But the boar heaved half out of ooze and slime
His tense flank trembling round the barbed wound,
Hateful, and fiery with invasive eyes
And bristling with intolerable hair
Plunged, and the hounds clung, and green flowers and white
Reddened and broke all round them where they came.
And charging with sheer tusk he drove, and smote
Hyleus; and sharp death caught his sudden soul,
And violent sleep shed night upon his eyes.
Then Peleus, with strong strain of hand and heart,
Shot; but the sidelong arrow slid, and slew
His comrade born and loving countryman,
Under the left arm smitten, as he no less
Poised a like arrow; and bright blood brake afoam,
And falling, and weighed back by clamorous arms,
Sharp rang the dead limbs of Eurytion.
Then one shot happier; the Cadmean seer,
Amphiaraus; for his sacred shaft
Pierced the red circlet of one ravening eye
Beneath the brute brows of the sanguine boar,
Now bloodier from one slain; but he so galled
Sprang straight, and rearing cried no lesser cry
Than thunder and the roar of wintering streams
That mix their own foam with the yellower sea;
And as a tower that falls by fire in fight
With ruin of walls and all its archery,
And breaks the iron flower of war beneath,
Crushing charred limbs and molten arms of men;
So through crushed branches and the reddening brake
Clamoured and crashed the fervour of his feet,
And trampled, springing sideways from the tusk,
Too tardy a moving mould of heavy strength,
Ancaeus; and as flakes of weak-winged snow
Break, all the hard thews of his heaving limbs
Broke, and rent flesh fell every way, and blood
Flew, and fierce fragments of no more a man.
Then all the heroes drew sharp breath, and gazed,
And smote not; but Meleager, but thy son,
Right in the wild way of the coming curse
Rock-rooted, fair with fierce and fastened lips,
Clear eyes, and springing muscle and shortening limb —
With chin aslant indrawn to a tightening throat,
Grave, and with gathered sinews, like a god, —
Aimed on the left side his well-handled spear
Grasped where the ash was knottiest hewn, and smote,
And with no missile wound, the monstrous boar
Right in the hairiest hollow of his hide
Under the last rib, sheer through bulk and bone,
Peep in; and deeply smitten, and to death,
The heavy horror with his hanging shafts
Leapt, and fell furiously, and from raging lips
Foamed out the latest wrath of all his life.

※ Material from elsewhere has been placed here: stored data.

Record dd : Type := mk_dd {
  info : hardware_info;
  the_config : config;
  motor_driver : MotorDriver.driver P;
  left_wheel : Wheel.wheel;
  right_wheel : Wheel.wheel }.

Definition new (p : P) : dd :=
  mk_dd (mk_hardware_info ∅ []) default_config (MotorDriver.new p) Wheel.new Wheel.new.

(** [info_.hardware_parameters[key]]: a missing key is inserted with an empty
    value. *)
Definition param (key : string) (i : hardware_info) : text * hardware_info :=
  match hardware_parameters i !! key with
  | Some v => (v, i)
  | None => ([], mk_hardware_info (<[key := []]> (hardware_parameters i)) (joints i))
  end.

(** The loop over the joints: the first one with an unexpected number of
    interfaces is an error. *)
Definition joint_ok (j : component_info) : bool :=
  bool_decide (length (command_interfaces j) = 1%nat) &&
  bool_decide (length (state_interfaces j) = 2%nat).

Fixpoint check_joints (js : list component_info) : bool :=
  match js with
  | [] => true
  | j :: js =>
      if negb (bool_decide (length (command_interfaces j) = 1%nat)) then false
      else if negb (bool_decide (length (state_interfaces j) = 2%nat)) then false
      else check_joints js
  end.

Definition on_init (i : hardware_info) (s : dd) : res (callback_return * dd) :=
  let '(base, i_) := base_on_init i in
  match base with
  | ERROR => Ok (ERROR, mk_dd i_ (the_config s) (motor_driver s) (left_wheel s) (right_wheel s))
  | SUCCESS =>
      let '(left_name, i_) := param kLeftWheelNameParam i_ in
      let '(right_name, i_) := param kRightWheelNameParam i_ in
      let '(device, i_) := param kSerialDeviceParam i_ in
      let '(baud, i_) := param kBaudRateParam i_ in
      baud ← stoi baud;
      let '(tmo, i_) := param kTimeoutParam i_ in
      tmo ← stoi tmo;
      let '(ticks, i_) := param kEncTicksPerRevParam i_ in
      ticks ← stoi ticks;
      let cfg := mk_config left_name right_name ticks device baud tmo in
      if check_joints (joints i) then
        Ok (SUCCESS, mk_dd i_ cfg (motor_driver s)
              (Wheel.Setup left_name ticks (left_wheel s))
              (Wheel.Setup right_name ticks (right_wheel s)))
      else Ok (ERROR, mk_dd i_ cfg (motor_driver s) (left_wheel s) (right_wheel s))
  end.
(* ===== verification/Link.v ===== *)
(** * Host and firmware connected by a serial line

    The serial port of the host driver is instantiated with the firmware: bytes
    written are processed by the firmware's shell, and lines are read from what
    the firmware printed. The theorems of this file are about the two programs
    together. *)

From stdpp Require Import base option list numbers strings gmap.
From Stdlib Require Import ZArith Lia Ascii SpecFloat.
From S2P Require Import Prelude CString Hardware Motor Encoder Pid Shell App AppSafety.
From S2P Require Import Float64 MotorDriver DiffDrive.

#[local] Arguments tokens : simpl never.
#[local] Arguments join : simpl never.


(** The firmware, the number of its characters the host has read, and whether
    the port is open. *)
Record link : Type := mk_link { fw : App.app; consumed : nat; port_open : bool }.

Section Link.
Context `{Runtime}.

(** The first line, with its line feed, if there is one. *)
Fixpoint first_line (d : ascii) (s : text) : option text :=
  match s with
  | [] => None
  | c :: s => if decide (c = d) then Some [c] else l ← first_line d s; Some (c :: l)
  end.

Definition unread (p : link) : text :=
  drop (consumed p) (App.serial_out (App.the_core (fw p))).

(** A port that is not open throws on every call but [Open]. *)
#[export] Instance link_port : SerialPort link := {|
  sp_open device p :=
    if port_open p then (p, Some logic_error) else (mk_link (fw p) (consumed p) true, None);
  sp_set _ p := if port_open p then Ok p else Throw runtime_error;
  sp_is_open p := port_open p;
  sp_write msg p :=
    if port_open p then a ← App.loop_shell msg (fw p); Ok (mk_link a (consumed p) true)
    else Throw runtime_error;
  sp_read_line d timeout p :=
    if port_open p then
      match first_line d (unread p) with
      | Some l => ReadLine l (mk_link (fw p) (consumed p + length l) true)
      | None => ReadTimeout (unread p)
                  (mk_link (fw p) (length (App.serial_out (App.the_core (fw p)))) true)
      end
    else ReadThrow runtime_error |}.

(** The line is idle: the firmware is ready for a command and the host has read
    every answer. *)
Record synced (p : link) : Prop := {
  sy_app : app_ok (fw p);
  sy_idle : Shell.message_index (App.the_shell (fw p)) = 0;
  sy_read : consumed p = length (App.serial_out (App.the_core (fw p)));
  sy_open : port_open p = true }.

(** The firmware's state, seen from the host's driver. *)
Definition firmware (d : MotorDriver.driver link) : App.core :=
  App.the_core (fw (MotorDriver.serial_port d)).

Definition in_sync (d : MotorDriver.driver link) : Prop := synced (MotorDriver.serial_port d).

Lemma first_line_spec d t rest : (d ∉ t) -> first_line d (t ++ d :: rest) = Some (t ++ [d]).
Proof.
  induction t as [|c t IH]; intros Hd; simpl; [by rewrite decide_True|].
  apply not_elem_of_cons in Hd as [? Hd]. rewrite decide_False by done. by rewrite IH.
Qed.

Definition app_shell_spec (a : App.app) : Shell.ashell cmd :=
  Shell.mk_ashell (Shell.default_callback (App.the_shell a)) (Shell.commands (App.the_shell a)) [].

(** One command line and its answer. *)
Lemma exchange w0 wr cb out c' d :
  in_sync d ->
  Forall (word SP) (w0 :: wr) -> (length (w0 :: wr) <= 15)%nat ->
  Shell.plain (join SP (w0 :: wr)) -> Z.of_nat (length (join SP (w0 :: wr))) < 64 ->
  Shell.lookup_command (app_shell_spec (fw (MotorDriver.serial_port d))) w0 = Some cb ->
  App.run cb (Z.of_nat (length (w0 :: wr))) (w0 :: wr) (firmware d) = Ok c' ->
  App.serial_out c' = App.serial_out (firmware d) ++ out ++ [CR; LF] -> (LF ∉ out) ->
  exists d', MotorDriver.SendMsg (join SP (w0 :: wr)) d = Ok (out ++ [CR; LF], d') /\
    in_sync d' /\ firmware d' = c' /\ MotorDriver.timeout_ms d' = MotorDriver.timeout_ms d.
Proof.
  destruct d as [[a n o] tmo]. unfold in_sync, firmware. simpl.
  intros [Hok Hidx Hn Ho] Hw Hlen Hplain Hl Hcb Hrun Hout Hlf. unfold app_shell_spec in Hcb. simpl in *. subst n o.
  destruct (Shell.line_runs App.run (App.the_shell a) (App.the_core a) w0 wr c')
    as (s' & Hp & Hwf & Hi & Hc & Hd & Hs); [apply Hok|apply Hok|done..|by rewrite Hcb|].
  assert (App.loop_shell (join SP (w0 :: wr) ++ [CR]) a = Ok (App.mk_app c' s')) as Hloop
    by (unfold App.loop_shell; by rewrite Hp).
  assert (app_ok (App.mk_app c' s')) as Hok' by by eapply app_ok_loop_shell.
  unfold MotorDriver.SendMsg. cbn [MotorDriver.serial_port MotorDriver.timeout_ms].
  cbn [sp_write sp_read_line link_port port_open fw consumed].
  change (join SP (w0 :: wr) ++ [CR]) with (join SP (w0 :: wr) ++ [CR]).
  rewrite Hloop. cbn [mbind res_bind port_open]. unfold unread. cbn [consumed fw].
  change (App.serial_out (App.the_core (App.mk_app c' s'))) with (App.serial_out c').
  rewrite Hout, drop_app_length.
  replace (out ++ [CR; LF]) with ((out ++ [CR]) ++ LF :: []) by by rewrite <- app_assoc.
  rewrite first_line_spec; cycle 1.
  { rewrite not_elem_of_app. split; [done|]. by intros [=]%list_elem_of_singleton. }
  rewrite <- app_assoc. cbn [app]. eexists. split; [reflexivity|]. split; [|done].
  split; simpl; [done|done| |done]. rewrite Hout, !length_app. simpl. lia.
Qed.

Lemma motor_values_words l r : MotorDriver.motor_values_msg l r = join SP (speed_argv l r).
Proof. reflexivity. Qed.

Lemma plain_app s t : Shell.plain s -> Shell.plain t -> Shell.plain (s ++ t).
Proof. unfold Shell.plain. rewrite !not_elem_of_app. tauto. Qed.

Lemma plain_cons c t :
  c <> CR -> c <> LF -> c <> NUL -> Shell.plain t -> Shell.plain (c :: t).
Proof. unfold Shell.plain. rewrite !not_elem_of_cons. intuition congruence. Qed.

Lemma plain_print_int n : Shell.plain (print_int n).
Proof. split; [|split]; by apply print_int_no. Qed.

(** The speed request reaches the controllers. *)
Lemma set_speed_exchange l r d :
  in_sync d -> in_int l -> in_int r ->
  exists d', MotorDriver.SetMotorValues l r d = Ok d' /\ in_sync d' /\
    Pid.setpoint (App.left_pid (firmware d')) = Z.quot l 30 /\
    Pid.setpoint (App.right_pid (firmware d')) = Z.quot r 30 /\
    Pid.is_enabled (App.left_pid (firmware d')) = negb ((l =? 0) && (r =? 0)) /\
    Pid.is_enabled (App.right_pid (firmware d')) = negb ((l =? 0) && (r =? 0)) /\
    App.encoders (firmware d') = App.encoders (firmware d).
Proof.
  intros Hd Hl Hr.
  assert (core_ok (firmware d)) as Hcore by apply (ok_core _ (sy_app _ Hd)).
  destruct (set_motors_speed_eq l r (firmware d) Hl Hr Hcore)
    as (c1 & Hrun & _ & Hout & Hel & Her & _ & Henc).
  match type of Hrun with _ = Ok ?c => set (c' := c) in * end.
  destruct (exchange (txt "m") [print_int l; print_int r] cmd_set_motors_speed_cb (txt "OK")
    c' d Hd) as (d' & Hsend & Hsync & Hfw & _); try exact Hrun.
  - repeat (apply Forall_cons_2 || apply Forall_nil_2);
      [solve_decide|by apply print_int_word..].
  - simpl. lia.
  - unfold join. apply plain_app; [solve_decide|].
    apply plain_cons; try done. apply plain_app; [apply plain_print_int|].
    apply plain_cons; try done. apply plain_print_int.
  - pose proof (print_int_length l 16 ltac:(lia) ltac:(unfold in_s in Hl; lia)).
    pose proof (print_int_length r 16 ltac:(lia) ltac:(unfold in_s in Hr; lia)).
    unfold join. rewrite length_app. simpl. rewrite length_app. simpl. lia.
  - unfold app_shell_spec. rewrite (ok_commands _ (sy_app _ Hd)). reflexivity.
  - simpl. by rewrite Hout.
  - solve_decide.
  - exists d'. unfold MotorDriver.SetMotorValues. rewrite motor_values_words.
    unfold speed_argv. change Commands.kSetMotorsSpeed with (txt "m").
    rewrite Hsend. cbn [mbind res_bind]. rewrite Hfw. by repeat (split; [done|]).
Qed.

(** The counts are read back. *)
Lemma read_exchange el er d :
  in_sync d -> App.encoders (firmware d) = [el; er] ->
  in_long (Encoder.count el) -> in_long (Encoder.count er) ->
  exists d', MotorDriver.ReadEncoderValues d = Ok ((Encoder.count el, Encoder.count er), d') /\
    in_sync d' /\ App.encoders (firmware d') = [el; er] /\
    App.left_pid (firmware d') = App.left_pid (firmware d) /\
    App.right_pid (firmware d') = App.right_pid (firmware d) /\
    App.world (firmware d') = App.world (firmware d).
Proof.
  intros Hd He Hl Hr.
  set (l := Encoder.count el) in *. set (r := Encoder.count er) in *.
  set (c' := App.println (print_int r) (App.print (txt " ") (App.print (print_int l) (firmware d)))).
  destruct (exchange (txt "e") [] cmd_read_encoders_cb (print_int l ++ SP :: print_int r)
    c' d Hd) as (d' & Hsend & Hsync & Hfw & _).
  - repeat (apply Forall_cons_2 || apply Forall_nil_2).
    solve_decide.
  - simpl. lia.
  - solve_decide.
  - reflexivity.
  - unfold app_shell_spec. rewrite (ok_commands _ (sy_app _ Hd)). reflexivity.
  - unfold App.run, App.read_encoders, App.read_encoder, App.encoder_at. simpl.
    by rewrite He.
  - simpl. rewrite <- !app_assoc. by rewrite <- app_comm_cons.
  - rewrite not_elem_of_app, not_elem_of_cons.
    split; [by apply print_int_no|]. split; [done|by apply print_int_no].
  - exists d'. unfold MotorDriver.ReadEncoderValues. change (join SP [txt "e"]) with (txt "e") in Hsend.
    rewrite Hsend. cbn [mbind res_bind].
    rewrite <- app_assoc, <- app_comm_cons, MotorDriver.parse_encoders_print by done.
    rewrite Hfw. by repeat (split; [done|]).
Qed.

(** A 16-bit value is a 32-bit one. *)
Lemma in_int_in_s32 n : in_int n -> in_s 32 n.
Proof. unfold in_s. lia. Qed.

(** ** Properties *)

(** End to end command path. With the line idle, the hardware interface's
    [write] divides each wheel command by the radians per tick and truncates; when
    the two targets are 16-bit values it returns OK, the firmware's controllers end
    up with these targets in ticks per period, both enabled (both disabled for a
    double zero), the encoders are untouched, and the line is idle again. *)
Theorem link_write l r (s : DiffDrive.dd link)
  (Hsync : in_sync (DiffDrive.motor_driver s))
  (Hl : f64_trunc (f64_div (Wheel.cmd (DiffDrive.left_wheel s))
          (Wheel.rads_per_tick (DiffDrive.left_wheel s))) = Some l /\ in_int l)
  (Hr : f64_trunc (f64_div (Wheel.cmd (DiffDrive.right_wheel s))
          (Wheel.rads_per_tick (DiffDrive.right_wheel s))) = Some r /\ in_int r) :
  exists s', DiffDrive.write s = Ok (DiffDrive.RET_OK, s') /\
    in_sync (DiffDrive.motor_driver s') /\
    let c := firmware (DiffDrive.motor_driver s') in
    Pid.setpoint (App.left_pid c) = Z.quot l 30 /\
    Pid.setpoint (App.right_pid c) = Z.quot r 30 /\
    Pid.is_enabled (App.left_pid c) = negb ((l =? 0) && (r =? 0)) /\
    Pid.is_enabled (App.right_pid c) = negb ((l =? 0) && (r =? 0)) /\
    App.encoders c = App.encoders (firmware (DiffDrive.motor_driver s)).
Proof.
  destruct Hl as [Hl Hl16], Hr as [Hr Hr16].
  destruct (set_speed_exchange l r _ Hsync Hl16 Hr16) as (d' & Hset & Hsync' & Hrest).
  exists (DiffDrive.set_driver d' s). split; [|by split].
  unfold DiffDrive.write, MotorDriver.is_connected. cbn [sp_is_open link_port].
  rewrite (sy_open _ Hsync). cbn [negb].
  apply (fun H => conj H (in_int_in_s32 _ Hl16)), f64_to_int_ok in Hl.
  apply (fun H => conj H (in_int_in_s32 _ Hr16)), f64_to_int_ok in Hr.
  rewrite Hl. cbn [mbind res_bind]. rewrite Hr.
  cbn [mbind res_bind]. by rewrite Hset.
Qed.

(** C38: End to end odometry path. With the line idle, the hardware interface's
    [read] gets exactly the firmware's counts, stores them modulo 2^32 and derives
    position and velocity from them; the firmware is not changed and the line is
    idle again. A count that is not negative is stored as it is, but a negative
    count [n], after turning backwards, is stored as [2^32 + n]. *)
Theorem link_read el er delta (s : DiffDrive.dd link)
  (Hsync : in_sync (DiffDrive.motor_driver s))
  (Hencs : App.encoders (firmware (DiffDrive.motor_driver s)) = [el; er])
  (Hl : in_long (Encoder.count el)) (Hr : in_long (Encoder.count er)) :
  exists s', DiffDrive.read delta s = Ok (DiffDrive.RET_OK, s') /\
    in_sync (DiffDrive.motor_driver s') /\
    App.encoders (firmware (DiffDrive.motor_driver s')) = [el; er] /\
    (forall sd, let w := DiffDrive.wheel_of sd s in let w' := DiffDrive.wheel_of sd s' in
       let n := Encoder.count (match sd with DiffDrive.Left => el | DiffDrive.Right => er end) in
       Wheel.enc w' = (if n <? 0 then 2 ^ 32 + n else n) /\
       Wheel.pos w' = f64_mul (f64_of_Z (Wheel.enc w')) (Wheel.rads_per_tick w) /\
       Wheel.vel w' = f64_div (f64_sub (Wheel.pos w') (Wheel.pos w)) delta /\
       Wheel.cmd w' = Wheel.cmd w).
Proof.
  destruct (read_exchange el er _ Hsync Hencs Hl Hr) as (d' & Hread & Hsync' & He' & _).
  unfold DiffDrive.read, MotorDriver.is_connected. cbn [sp_is_open link_port].
  rewrite (sy_open _ Hsync). cbn [negb]. rewrite Hread. cbn [mbind res_bind].
  eexists. split; [reflexivity|]. split; [exact Hsync'|]. split; [exact He'|].
  assert (forall n, in_long n -> wrapu 32 n = if n <? 0 then 2 ^ 32 + n else n) as Hwrap.
  { unfold in_s. intros n Hn. destruct (Z.ltb_spec n 0); [|by apply wrapu_id; unfold in_u; lia].
    unfold wrapu. rewrite <- (Z.mod_add n 1) by lia. rewrite Z.mod_small; lia. }
  intros []; (split; [by apply Hwrap|done]).
Qed.

End Link.

(** ** The properties on a concrete run *)

Section Demo.
#[local] Existing Instance demo_runtime.

(** A host connected to the firmware [setup] left, with 700 ticks per turn. *)
Definition demo_link : link :=
  mk_link demo_app (length (App.serial_out (App.the_core demo_app))) true.

Definition demo_wheel (c : Z) : Wheel.wheel :=
  Wheel.set_cmd (f64_of_Z c) (Wheel.Setup (txt "w") 700 Wheel.new).

Definition demo_host : DiffDrive.dd link :=
  DiffDrive.mk_dd (DiffDrive.mk_hardware_info ∅ []) DiffDrive.default_config (MotorDriver.new demo_link)
    (demo_wheel 5) (demo_wheel (-5)).

Lemma demo_synced : in_sync (DiffDrive.motor_driver demo_host).
Proof. split; [exact demo_app_ok|vm_compute; reflexivity..]. Qed.

Lemma link_write_witness :
  exists s', DiffDrive.write demo_host = Ok (DiffDrive.RET_OK, s') /\
    Pid.setpoint (App.left_pid (firmware (DiffDrive.motor_driver s'))) = 18 /\
    Pid.setpoint (App.right_pid (firmware (DiffDrive.motor_driver s'))) = -18.
Proof.
  destruct (link_write 557 (-557) demo_host demo_synced
    ltac:(split; [vm_compute; reflexivity|unfold in_s; lia])
    ltac:(split; [vm_compute; reflexivity|unfold in_s; lia])) as (s' & Hs & _ & Hl & Hr & _).
  exists s'. split; [exact Hs|]. split; [exact Hl|exact Hr].
Defined.

Lemma link_read_witness :
  exists s', DiffDrive.read (f64_of_Z 1) demo_host = Ok (DiffDrive.RET_OK, s') /\
    Wheel.enc (DiffDrive.left_wheel s') = 0.
Proof.
  assert (App.encoders (firmware (DiffDrive.motor_driver demo_host)) =
    [Encoder.new 2 3; Encoder.new 16 17]) as He by (vm_compute; reflexivity).
  assert (in_long 0) as Hz by (unfold in_s; lia).
  destruct (link_read (Encoder.new 2 3) (Encoder.new 16 17) (f64_of_Z 1) demo_host demo_synced
    He Hz Hz) as (s' & Hs & _ & _ & Hw).
  exists s'. split; [exact Hs|]. exact (proj1 (Hw DiffDrive.Left)).
Defined.
End Demo.
(* ===== verification/Line.v ===== *)
(** * Discrete lines

    The arithmetic of Bresenham's walk, shared by the voxel grid and the costmap:
    while the dominant axis makes one step at a time, another axis of displacement
    [d] has made [steps da d i] steps after [i] of them, and its error term is
    [err da d i]. *)

From stdpp Require Import base option list numbers.
From Stdlib Require Import ZArith Lia.
From S2P Require Import Prelude.

Definition sign (i : Z) : Z := if i >? 0 then 1 else -1.

(** Steps made on an axis of displacement [d] after [i] steps of the dominant
    one, of displacement [da]. *)
Definition steps (da d i : Z) : Z := (da / 2 + i * d) / da.
Definition err (da d i : Z) : Z := (da / 2 + i * d) mod da.

Lemma steps_start da d : 0 <= da -> steps da d 0 = 0.
Proof.
  intros Hda. unfold steps. rewrite Z.mul_0_l, Z.add_0_r.
  destruct (Z.eq_dec da 0) as [->|]; [done|].
  apply Z.div_small. split; [apply Z.div_pos; lia|]. apply Z.div_lt; lia.
Qed.

Lemma err_start da d : 0 < da -> err da d 0 = da / 2.
Proof.
  intros. unfold err. rewrite Z.mul_0_l, Z.add_0_r. apply Z.mod_small.
  split; [apply Z.div_pos; lia|]. apply Z.div_lt; lia.
Qed.

Lemma steps_end da d : 0 <= d <= da -> steps da d da = d.
Proof.
  intros Hd. destruct (Z.eq_dec da 0) as [->|]; [by assert (d = 0) as -> by lia|].
  unfold steps. rewrite Z.mul_comm, Z.div_add by lia.
  rewrite Z.div_small; [lia|]. split; [apply Z.div_pos; lia|]. apply Z.div_lt; lia.
Qed.

Lemma steps_dominant da i : 0 < da -> steps da da i = i.
Proof.
  intros. unfold steps. rewrite Z.div_add by lia.
  rewrite Z.div_small; [lia|]. split; [apply Z.div_pos; lia|]. apply Z.div_lt; lia.
Qed.

(** One more step: at most one step on the other axis, when the error says so. *)
Lemma steps_succ da d i :
  0 < da -> 0 <= d <= da ->
  (da <= err da d i + d /\ steps da d (i + 1) = steps da d i + 1 /\
     err da d (i + 1) = err da d i + d - da) \/
  (err da d i + d < da /\ steps da d (i + 1) = steps da d i /\
     err da d (i + 1) = err da d i + d).
Proof.
  intros Hda Hd. unfold steps, err.
  pose proof (Z.div_mod (da / 2 + i * d) da ltac:(lia)) as Hdm.
  pose proof (Z.mod_pos_bound (da / 2 + i * d) da ltac:(lia)) as Hm.
  set (q := (da / 2 + i * d) / da) in *. set (r := (da / 2 + i * d) mod da) in *.
  replace (da / 2 + (i + 1) * d) with (da * q + (r + d)) by lia.
  destruct (Z.le_gt_cases da (r + d)); [left|right]; split; try lia.
  - assert ((da * q + (r + d)) / da = q + 1) as Hq
      by (symmetry; apply (Z.div_unique _ _ _ (r + d - da)); lia).
    rewrite Hq. split; [done|]. rewrite Z.mod_eq, Hq by lia. lia.
  - assert ((da * q + (r + d)) / da = q) as Hq
      by (symmetry; apply (Z.div_unique _ _ _ (r + d)); lia).
    rewrite Hq. split; [done|]. rewrite Z.mod_eq, Hq by lia. lia.
Qed.

Lemma steps_mono da d i j :
  0 < da -> 0 <= d -> i <= j -> steps da d i <= steps da d j.
Proof. intros. unfold steps. apply Z.div_le_mono; nia. Qed.

Lemma steps_range da d i : 0 <= d <= da -> 0 <= i <= da -> 0 <= steps da d i <= d.
Proof.
  intros Hd Hi. destruct (Z.eq_dec da 0) as [->|].
  { assert (d = 0) as -> by lia. assert (i = 0) as -> by lia. done. }
  pose proof (steps_mono da d 0 i ltac:(lia) ltac:(lia) ltac:(lia)) as H1.
  pose proof (steps_mono da d i da ltac:(lia) ltac:(lia) ltac:(lia)) as H2.
  rewrite steps_start in H1 by lia. rewrite steps_end in H2 by lia. lia.
Qed.

Lemma err_range da d i : 0 < da -> 0 <= err da d i < da.
Proof. intros. apply Z.mod_pos_bound. lia. Qed.

(** The unsigned view of one error update. *)
Lemma error_update da d i :
  da < 2 ^ 31 -> 0 < da -> 0 <= d <= da ->
  let e := wraps 32 (wrapu 32 (err da d i) + d) in
  wrapu 32 e = err da d i + d /\
  (err da d i + d < da -> e = err da d i + d) /\
  wraps 32 (wrapu 32 e - da) = err da d i + d - da.
Proof.
  intros Hmax Hpos Hd e. pose proof (err_range da d i Hpos).
  assert (wrapu 32 (err da d i) = err da d i) as Hw by (apply wrapu_id; unfold in_u; lia).
  assert (wrapu 32 e = err da d i + d) as He.
  { unfold e. rewrite Hw, wrapu_wraps by lia. apply wrapu_id. unfold in_u. lia. }
  split; [done|]. split.
  - intros. unfold e. rewrite Hw. apply wraps_id; [lia|]. unfold in_s. lia.
  - rewrite He. apply wraps_id; [lia|]. unfold in_s. lia.
Qed.

Definition coordinate (da a0 a1 i : Z) : Z :=
  a0 + sign (a1 - a0) * steps da (Z.abs (a1 - a0)) i.

Lemma coordinate_between da a0 a1 i :
  Z.abs (a1 - a0) <= da -> 0 <= i <= da ->
  Z.min a0 a1 <= coordinate da a0 a1 i <= Z.max a0 a1.
Proof.
  intros Hd Hi. pose proof (steps_range da (Z.abs (a1 - a0)) i ltac:(lia) Hi).
  unfold coordinate, sign. rewrite Z.gtb_ltb. destruct (Z.ltb_spec 0 (a1 - a0)); lia.
Qed.

Lemma coordinate_start da a0 a1 : 0 <= da -> coordinate da a0 a1 0 = a0.
Proof. intros. unfold coordinate. rewrite steps_start by done. lia. Qed.

Lemma coordinate_end da a0 a1 : Z.abs (a1 - a0) <= da -> coordinate da a0 a1 da = a1.
Proof.
  intros. unfold coordinate, sign. rewrite steps_end, Z.gtb_ltb by lia.
  destruct (Z.ltb_spec 0 (a1 - a0)); lia.
Qed.

Lemma coordinate_step da a0 a1 i :
  0 < da -> Z.abs (a1 - a0) <= da ->
  Z.abs (coordinate da a0 a1 (i + 1) - coordinate da a0 a1 i) <= 1.
Proof.
  intros Hda Hd. unfold coordinate, sign. rewrite Z.gtb_ltb.
  destruct (steps_succ da (Z.abs (a1 - a0)) i Hda ltac:(lia)) as [(_ & -> & _)|(_ & -> & _)];
    destruct (Z.ltb_spec 0 (a1 - a0)); lia.
Qed.

Lemma sign_abs d n : 0 <= n < Z.abs d -> sign d * (n + 1) = sign d * n + sign d.
Proof. lia. Qed.

Lemma sign_unit d : Z.abs (sign d) = 1.
Proof. unfold sign. by destruct (d >? 0). Qed.

(** A coordinate on its way. *)
Lemma on_way a0 a1 n :
  0 <= n <= Z.abs (a1 - a0) -> Z.min a0 a1 <= a0 + sign (a1 - a0) * n <= Z.max a0 a1.
Proof.
  intros. unfold sign. rewrite Z.gtb_ltb. destruct (Z.ltb_spec 0 (a1 - a0)); lia.
Qed.

Lemma steps_self da i : 0 <= i <= da -> steps da da i = i.
Proof.
  intros Hi. destruct (Z.eq_dec da 0) as [->|]; [by assert (i = 0) as -> by lia|].
  apply steps_dominant. lia.
Qed.

(** Run an action over a list of positions. *)
Fixpoint visit_all {P S} (act : P -> S -> res S) (l : list P) (s : S) : res S :=
  match l with
  | [] => Ok s
  | p :: l => s ← act p s; visit_all act l s
  end.

(** The walk from [a0] to [a1], every value in between is met. *)
Lemma coordinate_meets da a0 a1 c :
  Z.abs (a1 - a0) <= da -> Z.min a0 a1 <= c <= Z.max a0 a1 ->
  exists i, 0 <= i <= da /\ coordinate da a0 a1 i = c.
Proof.
  intros Hd Hc. destruct (decide (da = 0)) as [Hz|Hz].
  { exists 0. rewrite coordinate_start by lia. lia. }
  assert (forall n : nat, Z.of_nat n <= da ->
    (exists i, 0 <= i <= Z.of_nat n /\ coordinate da a0 a1 i = c) \/
    (a0 < c /\ coordinate da a0 a1 (Z.of_nat n) < c) \/
    (c < a0 /\ c < coordinate da a0 a1 (Z.of_nat n))) as Hn.
  { induction n as [|n IH]; intros Hle.
    - destruct (Z.lt_trichotomy a0 c) as [|[|]].
      + right. left. rewrite coordinate_start; lia.
      + left. exists 0. rewrite coordinate_start; lia.
      + right. right. rewrite coordinate_start; lia.
    - destruct IH as [(i & ? & ?)|IH]; [lia|left; exists i; split; [lia|done]|].
      pose proof (coordinate_step da a0 a1 (Z.of_nat n) ltac:(lia) Hd) as Hs.
      rewrite Nat2Z.inj_succ. unfold Z.succ.
      destruct (decide (coordinate da a0 a1 (Z.of_nat n + 1) = c)) as [He|]; [|right; lia].
      left. exists (Z.of_nat n + 1). split; [lia|done]. }
  destruct (Hn (Z.to_nat da) ltac:(lia)) as [(i & ? & ?)|H].
  - exists i. split; [lia|done].
  - rewrite Z2Nat.id, coordinate_end in H by lia. lia.
Qed.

And all they praised the gods with mightier heart,
Zeus and all gods, but chiefliest Artemis,
Seeing; but Meleager bade whet knives and flay,
Strip and stretch out the splendour of the spoil;
And hot and horrid from the work all these
Sat, and drew breath and drank and made great cheer
And washed the hard sweat off their calmer brows.
For much sweet grass grew higher than grew the reed,
And good for slumber, and every holier herb,
Narcissus, and the low-lying melilote,
And all of goodliest blade and bloom that springs
Where, hid by heavier hyacinth, violet buds
Blossom and burn; and fire of yellower flowers
And light of crescent lilies, and such leaves
As fear the Faun’s and know the Dryad’s foot;
Olive and ivy and poplar dedicate,
And many a well-spring overwatched of these.
There now they rest; but me the king bade bear
Good tidings to rejoice this town and thee.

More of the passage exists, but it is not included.